The company operates under two brands. Norm Ai provides software for overseeing the behavior of AI systems in regulated, high-risk corporate environments. Norm Law is the actual law firm, where AI agents perform the legal work while human lawyers review the output instead of drafting documents from scratch themselves.

Billing for results, not hours

The traditional law firm model runs on hourly billing, long criticized by corporate clients as an incentive to drag work out rather than speed it up. Norm Law flips that mechanism and charges for a specific outcome, leaning on the fact that AI agents drastically cut the time needed for contract review, compliance analysis or document preparation.

Investors in the round included not just venture funds but figures from corporate law itself, among them Tony James, former president and vice chairman of Blackstone, and Jeff Hammes, former chairman of Kirkland & Ellis. Law firm Fenwick also joined the round, suggesting part of the legal industry sees this model as a complement to its own business rather than purely a threat.

Agents supervising agents

Norm is also building AI agents whose job is to oversee other AI agents operating inside client companies, in areas such as regulatory compliance, operational risk and internal audits. It's a response to the growing number of autonomous system deployments at large organizations, which need some mechanism for controlling decisions made without human involvement.

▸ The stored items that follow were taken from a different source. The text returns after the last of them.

(* ===== verification/AuditFile.v ===== *)
(** * The audit log's file and the audit commands: internal/audit/writer.go,
    key_unix.go, cmd/fathomgate/audit.go

    Opening a log: created for its owner only, or an existing one that passes
    the checks on the open descriptor; then [NewWriter] as AuditLog has it on
    what the descriptor holds.  The commands audit verify and audit keygen, from
    their parsed flags to the exit code.

    [log_owner_only]: a writer's log is a file no other user can read or change.
    [audit_verify_exit]: what the exit code of audit verify means. *)

From S2P Require Import Prelude GoStd GoFile FileChecks GoCrypto Json JsonMarshal Flags AuditEvent AuditLog AuditKey.

Open Scope string_scope.
Open Scope Z_scope.
Open Scope list_scope.

Inductive log_error :=
  | LogSymlink | LogNotRegular | LogLinks (n : Z) | LogOwner (uid : Z) | LogAcl (e : create_error)
  | LogIrregular (e : create_error) | LogCreate (e : create_error) | LogStat (e : errno) | LogOpen (e : errno).

(** [errors.Is(err, errUnsafeLog)]. *)
Definition unsafe_log (e : log_error) : bool :=
  match e with LogCreate _ | LogStat _ | LogOpen _ => false | _ => true end.

Section Log.
Context (fails : nat → option string) (euid umask : Z) (inherits : string → bool).

(** stat through the descriptor. *)
Definition StatNode (f : Z) : M (result errno inode) :=
  sys fails CStat (λ o, (o, match fs_nodes (os_fs o) !! f with Some nd => Ok nd | None => Err ENOENT end)).

(** [checkLogFile]. *)
Definition checkLogFile (f : Z) : M (option log_error) :=
  fi ← StatNode f;
  match fi with
  | Err e => mret (Some (LogStat e))
  | Ok nd =>
      if negb (is_regular (nd_kind nd)) then mret (Some LogNotRegular)
      else if negb (nd_nlink nd =? 1) then mret (Some (LogLinks (nd_nlink nd)))
      else if negb (nd_uid nd =? euid) then mret (Some (LogOwner (nd_uid nd)))
      else r ← refuseExtendedACL fails f; mret (LogAcl <$> r)
  end.

(** [openExistingLog]. *)
Definition openExistingLog (path : string) : M (result log_error Z) :=
  r ← sys fails COpen (λ o, (o, open_nofollow (os_fs o) path));
  match r with
  | Err ELOOP => mret (Err LogSymlink)
  | Err e => mret (Err (LogOpen e))
  | Ok f =>
      c ← checkLogFile f;
      match c with
      | Some e => _ ← Close fails f; mret (Err e)
      | None => mret (Ok f)
      end
  end.

(** A name that is not a regular file's. *)
Definition irregular (fs : filesys) (e : entry) : bool :=
  match e with Symlink _ => true | Hard i => match fs_nodes fs !! i with Some nd => negb (is_regular (nd_kind nd)) | None => true end end.

Definition get_fs : M filesys := λ o, (o, os_fs o).

(** The error of a log that could not be created. *)
Definition create_refused (path : string) (e : create_error) : M (result log_error (Z * bool)) :=
  li ← Lstat fails path;
  fs ← get_fs;
  mret (match li with
    | Ok en => if irregular fs en then Err (LogIrregular e) else Err (LogCreate e)
    | Err _ => Err (LogCreate e)
    end).

(** [openLog]: the descriptor, and whether the log is new. *)
Definition openLog (path : string) : M (result log_error (Z * bool)) :=
  r ← createExclusive fails euid umask inherits path true;
  match r with
  | Ok f => mret (Ok (f, true))
  | Err (CreateSys EEXIST) =>
      x ← openExistingLog path;
      mret (match x with Ok f => Ok (f, false) | Err e => Err e end)
  | Err e => create_refused path e
  end.

(** [restrictOpenFile]. *)
Definition restrictOpenFile (f : Z) : M (result errno unit) := Chmod fails f ownerOnlyMode.

(** [NewWriter] over the file system: the options are checked, the log opened,
    verified as the descriptor holds it, and an existing one restricted. *)
Definition finish `{Ed25519} (opts : Options) (content : string) (created restricted : bool) (f : Z) : M (result open_error (Writer * Z)) :=
  match NewWriter opts (Some (content, created)) restricted with
  | Ok w => mret (Ok (w, f))
  | Err e => _ ← Close fails f; mret (Err e)
  end.

Definition NewWriter_at `{Ed25519} (opts : Options) (path : string) : M (result open_error (Writer * Z)) :=
  match NewWriter opts None true with
  | Err NeedsKey => mret (Err NeedsKey)
  | _ =>
      r ← openLog path;
      match r with
      | Err _ => mret (Err LogNotOpened)
      | Ok (f, created) =>
          fs ← get_fs;
          let content := from_option nd_data "" (fs_nodes fs !! f) in
          if is_ok (NewWriter opts (Some (content, created)) true) && negb created then
            c ← restrictOpenFile f; finish opts content created (is_ok c) f
          else finish opts content created true f
      end
  end.

(** ** What is opened *)

Lemma checkLogFile_spec f o :
  let '(o', r) := checkLogFile f o in
  os_fs o' = os_fs o ∧
  (r = None → ∃ nd, fs_nodes (os_fs o) !! f = Some nd ∧ nd_kind nd = KRegular ∧ nd_nlink nd = 1 ∧ nd_uid nd = euid ∧ nd_acl nd = false).
Proof.
  unfold checkLogFile, StatNode, refuseExtendedACL, read_acl, mbind, M_bind. unfold sys at 1. destruct (fails (os_calls o)); [done|]. cbn [os_fs].
  destruct (fs_nodes (os_fs o) !! f) as [nd|] eqn:E; [|done]. destruct (nd_kind nd) eqn:Ek; cbn; [|done..].
  destruct (Z.eqb_spec (nd_nlink nd) 1); [|done]. destruct (Z.eqb_spec (nd_uid nd) euid); [|done]. cbn. unfold sys. cbn.
  destruct (fails _); cbn; [done|]. rewrite E. cbn. destruct (nd_acl nd) eqn:Ea; [done|]. cbn. split; [done|]. intros _. by exists nd.
Qed.

Lemma create_refused_spec path e o o1 : undone o o1 →
  let '(o', r) := create_refused path e o1 in undone o o' ∧ is_ok r = false.
Proof.
  intros Hu. unfold create_refused, mbind, M_bind, Lstat, sys. destruct (fails (os_calls o1)); cbn.
  - split; [|done]. destruct Hu as (H1 & H2 & H3). split_and!; [done..|]. destruct H3 as [?|(c & Hc & Ht)]; [by left|right].
    exists c. cbn. split; [set_solver|done].
  - destruct (fs_names (os_fs o1) !! path); [destruct (irregular _ _)|]; by split.
Qed.

Lemma openLog_spec path o :
  let '(o', r) := openLog path o in
  match r with
  | Ok (f, true) => fs_names (os_fs o) !! path = None ∧ fs_nodes (os_fs o) !! f = None ∧
      os_fs o' = add_file path f (new_file euid inherits path true "") (os_fs o)
  | Ok (f, false) => os_fs o' = os_fs o ∧ fs_names (os_fs o) !! path = Some (Hard f) ∧
      ∃ nd, fs_nodes (os_fs o) !! f = Some nd ∧ nd_kind nd = KRegular ∧ nd_nlink nd = 1 ∧ nd_uid nd = euid ∧ nd_acl nd = false
  | Err _ => undone o o'
  end.
Proof.
  unfold openLog, mbind at 1, M_bind at 1. pose proof (createExclusive_spec fails 0 euid umask inherits path true o) as Hc.
  destruct (createExclusive _ _ _ _ _ _ o) as [o1 [f|e]] eqn:Hex.
  { destruct Hc as (_ & -> & Hn & E). cbn. split_and!; [done|apply next_inode_fresh|done]. }
  destruct Hc as [_ Hu]. destruct (decide (e = CreateSys EEXIST)) as [->|Hne].
  - apply createExclusive_exists in Hex. cbn iota. unfold openExistingLog, mbind, M_bind. unfold sys at 1. destruct (fails (os_calls o1)); [by apply undone_refl|].
    cbn [os_fs]. unfold open_nofollow. destruct (fs_names (os_fs o1) !! path) as [[t|i]|] eqn:En; [by apply undone_refl| |by apply undone_refl]. cbn iota.
    match goal with |- context [checkLogFile i ?x] => pose proof (checkLogFile_spec i x) as Hk; destruct (checkLogFile i x) as [o2 [e|]] end.
    + destruct Hk as [Hk _]. unfold Close, sys. destruct (fails (os_calls o2)); cbn; apply undone_refl; cbn; by rewrite Hk.
    + destruct Hk as [Hk Hnd]. cbn [mret M_ret] in *. cbn [os_fs] in *. rewrite Hk, Hex. split; [done|]. rewrite <- Hex. split; [done|]. by apply Hnd.
  - pose proof (create_refused_spec path e o o1 Hu) as Hl.
    destruct e as [[| | |t]|e|]; cbn iota; [|by destruct Hne|..].
    all: destruct (create_refused _ _ o1) as [o2 [x|y]]; by destruct Hl.
Qed.
Lemma NewWriter_file `{Ed25519} opts content created restricted w :
  NewWriter opts (Some (content, created)) restricted = Ok w → w_file w = content ∧ (created = false → restricted = true).
Proof.
  unfold NewWriter, resumeLog. destruct (_ && _); [done|]. destruct (VerifyReader None content) as [rep [|]]; [done|].
  destruct (negb (OK rep)); [done|]. destruct created, restricted; cbn; try done; by intros [= <-].
Qed.

Lemma NewWriter_empty `{Ed25519} opts content : NewWriter opts None true = Err content → content ≠ NeedsKey →
  is_ok (NewWriter opts (Some ("", true)) true) = true.
Proof. unfold NewWriter. destruct (_ && _); [congruence|]. intros _ _. reflexivity. Qed.

(** C21: The log a writer holds is a file no other user can read or change.
    If NewWriter succeeds, the descriptor it holds is a regular file of the
    effective user, with one link, mode 0600 and no extended list, under the
    path's own name (no symbolic link was followed), and the content that was
    verified is the file's; an existing file's content is as it was, and no other
    file was touched.  If it fails nothing was touched, and nothing new is left
    unless a close or a step of the clean-up failed. *)
Theorem log_owner_only `{Ed25519} opts path o :
  let '(o', r) := NewWriter_at opts path o in
  match r with
  | Ok (w, f) =>
      (∃ nd, fs_nodes (os_fs o') !! f = Some nd ∧ nd_kind nd = KRegular ∧ nd_uid nd = euid ∧ nd_nlink nd = 1 ∧
        nd_perm nd = ownerOnlyMode ∧ nd_acl nd = false ∧ nd_data nd = w_file w) ∧
      fs_names (os_fs o') !! path = Some (Hard f) ∧
      (∀ j, j ≠ f → fs_nodes (os_fs o') !! j = fs_nodes (os_fs o) !! j) ∧
      ((fs_names (os_fs o) !! path = None ∧ w_file w = "") ∨
       (fs_names (os_fs o') = fs_names (os_fs o) ∧ nd_data <$> fs_nodes (os_fs o) !! f = Some (w_file w)))
  | Err _ => undone o o'
  end.
Proof.
  unfold NewWriter_at. destruct (NewWriter opts None true) as [w|e] eqn:E0.
  { unfold NewWriter in E0. by destruct (_ && _). }
  assert (Hcase : e = NeedsKey ∨ e ≠ NeedsKey) by (destruct e; [by left|by right..]).
  destruct Hcase as [->|Hne]; [by apply undone_refl|].
  assert (Hgo : ∀ (g : M (result open_error (Writer * Z))), (match e with NeedsKey => mret (Err NeedsKey) | _ => g end) o = g o) by (intros g; by destruct e).
  rewrite Hgo. clear Hgo. unfold mbind at 1, M_bind at 1. pose proof (openLog_spec path o) as Hs.
  destruct (openLog path o) as [o1 [[f created]|le]]; [|exact Hs].
  unfold get_fs. unfold mbind at 1, M_bind at 1. set (content := from_option nd_data "" (fs_nodes (os_fs o1) !! f)).
  destruct created.
  - destruct Hs as (Hn & Hf & E). rewrite andb_false_r. cbn iota. unfold finish.
    assert (Hc : content = "") by (unfold content; rewrite E; cbn; by rewrite lookup_insert_eq).
    pose proof (NewWriter_empty opts e E0 Hne) as Hok. rewrite <- Hc in Hok. destruct (NewWriter opts (Some (content, true)) true) as [w|] eqn:Ew; [|done].
    apply NewWriter_file in Ew as [Ew _]. cbn [mret M_ret]. rewrite E, Ew, Hc. cbn. split_and!.
    + eexists. rewrite lookup_insert_eq. split_and!; reflexivity.
    + apply lookup_insert_eq.
    + intros j Hj. by rewrite lookup_insert_ne.
    + by left.
  - destruct Hs as (E & Hn & nd & Hnd & Hk & Hl & Hu & Ha). rewrite andb_true_r.
    assert (Hc : content = nd_data nd) by (unfold content; by rewrite E, Hnd).
    assert (Herr : ∀ restricted o2, os_fs o2 = os_fs o1 → match NewWriter opts (Some (content, false)) restricted with Ok _ => False | Err _ => True end →
      let '(o', r) := finish opts content false restricted f o2 in match r with Ok _ => False | Err _ => undone o o' end).
    { intros restricted o2 E2 Hw. unfold finish. destruct (NewWriter opts (Some (content, false)) restricted); [done|].
      unfold mbind, M_bind, Close, sys. destruct (fails (os_calls o2)); cbn; apply undone_refl; cbn; congruence. }
    destruct (NewWriter opts (Some (content, false)) true) as [w|e'] eqn:Ew; cbn [is_ok].
    + unfold mbind at 1, M_bind at 1, restrictOpenFile, Chmod, sys. destruct (fails (os_calls o1)) as [s|].
      * cbn [is_ok]. match goal with |- context [finish opts content false false f ?x] => specialize (Herr false x eq_refl); destruct (finish opts content false false f x) as [o2 [x'|]] end.
        -- destruct Herr. unfold NewWriter in *. destruct (_ && _); [done|]. unfold resumeLog in *. destruct (VerifyReader None content) as [rep [|]]; [done|]. by destruct (negb (OK rep)).
        -- apply Herr. unfold NewWriter in *. destruct (_ && _); [done|]. unfold resumeLog in *. destruct (VerifyReader None content) as [rep [|]]; [done|]. by destruct (negb (OK rep)).
      * cbn [is_ok]. unfold finish. rewrite Ew. cbn [mret M_ret]. apply NewWriter_file in Ew as [Ew _]. unfold set_fs. cbn [os_fs].
        rewrite E, (on_node_some _ _ _ _ Hnd), Ew, Hc. cbn. split_and!.
        -- eexists. rewrite lookup_insert_eq. split_and!; [reflexivity|done..].
        -- done.
        -- intros j Hj. by rewrite lookup_insert_ne.
        -- right. split; [done|]. by rewrite Hnd.
    + specialize (Herr true o1 eq_refl). rewrite Ew in Herr. destruct (finish opts content false true f o1) as [o2 [x|]]; [by destruct Herr|by apply Herr].
Qed.
End Log.

(** ** audit verify and audit keygen *)

Section Commands.
Context `{Ed25519}.

(** [loadVerifyKey]: a private key is refused with a message of its own. *)
Inductive verify_key_error := KeyIsPrivate (path : string) | KeyUnusable (e : key_error).
Definition loadVerifyKey (load : string → result key_error string) (path : string) : result verify_key_error string :=
  match load path with
  | Ok k => Ok k
  | Err ErrPrivateKey => Err (KeyIsPrivate path)
  | Err e => Err (KeyUnusable e)
  end.

(** [cmdAuditVerify] after its flags are parsed: the exit code and the report
    it prints; [log] is the file at a path. *)
Definition cmdAuditVerify (load : string → result key_error string) (log : string → file) (files : list string) (keyPath : string) : Z * option Report :=
  match files with
  | [path] =>
      match (if String.eqb keyPath "" then Ok None else match loadVerifyKey load keyPath with Ok k => Ok (Some k) | Err e => Err e end) with
      | Err _ => (exitUsage, None)
      | Ok pub =>
          match verifyFile (log path) pub true with
          | Verified rep => (if OK rep then exitOK else exitFail, Some rep)
          | OpenFailed | ReadFailed _ => (exitUsage, None)
          end
      end
  | _ => (exitUsage, None)
  end.

(** [cmdAuditKeygen] after its flags are parsed. *)
Definition cmdAuditKeygen {Pub Priv} (NewKey : result string (Pub * Priv)) (MarshalPKCS8 : Priv → result string string) (MarshalPKIX : Pub → result string string)
    (fails : nat → option string) (partial : nat) (euid umask : Z) (inherits : string → bool) (out pubOut : string) : M Z :=
  let pubPath := if String.eqb pubOut "" then (out ++ ".pub")%string else pubOut in
  a ← Lstat fails out;
  if is_ok a then mret exitUsage
  else
    b ← Lstat fails pubPath;
    if is_ok b then mret exitUsage
    else match NewKey with
    | Err _ => mret exitUsage
    | Ok (pub, priv) =>
        r ← WriteKeyPair MarshalPKCS8 MarshalPKIX fails partial euid umask inherits out pubPath pub priv;
        mret (match r with Some _ => exitUsage | None => exitOK end)
    end.

(** The exit code 0 means a chain that verifies, or no file, with every
    checkpoint's signature checked when a key is given; 1 means a broken chain. *)
Lemma audit_verify_exit load log files keyPath :
  match cmdAuditVerify load log files keyPath with
  | (code, Some rep) => code = (if OK rep then exitOK else exitFail) ∧
      ∃ path pub, files = [path] ∧ verifyFile (log path) pub true = Verified rep ∧
        match pub with None => keyPath = "" | Some k => keyPath ≠ "" ∧ load keyPath = Ok k end
  | (code, None) => code = exitUsage
  end.
Proof.
  unfold cmdAuditVerify, loadVerifyKey. destruct files as [|path [|p files]]; [done| |done].
  destruct (String.eqb_spec keyPath "") as [->|Hk].
  - destruct (verifyFile (log path) None true) as [r| |r] eqn:Ev; [|done..]. split; [done|]. by exists path, None.
  - destruct (load keyPath) as [k|[]] eqn:El; try done.
    destruct (verifyFile (log path) (Some k) true) as [r| |r] eqn:Ev; [|done..]. split; [done|]. by exists path, (Some k).
Qed.
End Commands.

Proceeds from the round will go mainly toward product development and hiring more lawyers to supervise the agents' work. The company competes in the legal AI market with firms like Harvey and Legora, which likewise automate tedious parts of legal work, from contract review to due diligence.

What it means for Polish firms

Norm Law's model is currently aimed at large corporate clients in the United States, but the trend of billing legal services for outcomes rather than hours could reach Europe faster than earlier waves of legal automation. For Polish law firms and the legal departments of large companies, it's a signal that price competition in handling standard corporate matters, contract reviews and regulatory compliance will keep intensifying.

A $1.2 billion valuation for a company with just three years of history shows how much capital is currently flowing into the legal segment of artificial intelligence, which investors treat as one of the more mature applications of AI agents in a regulated industry.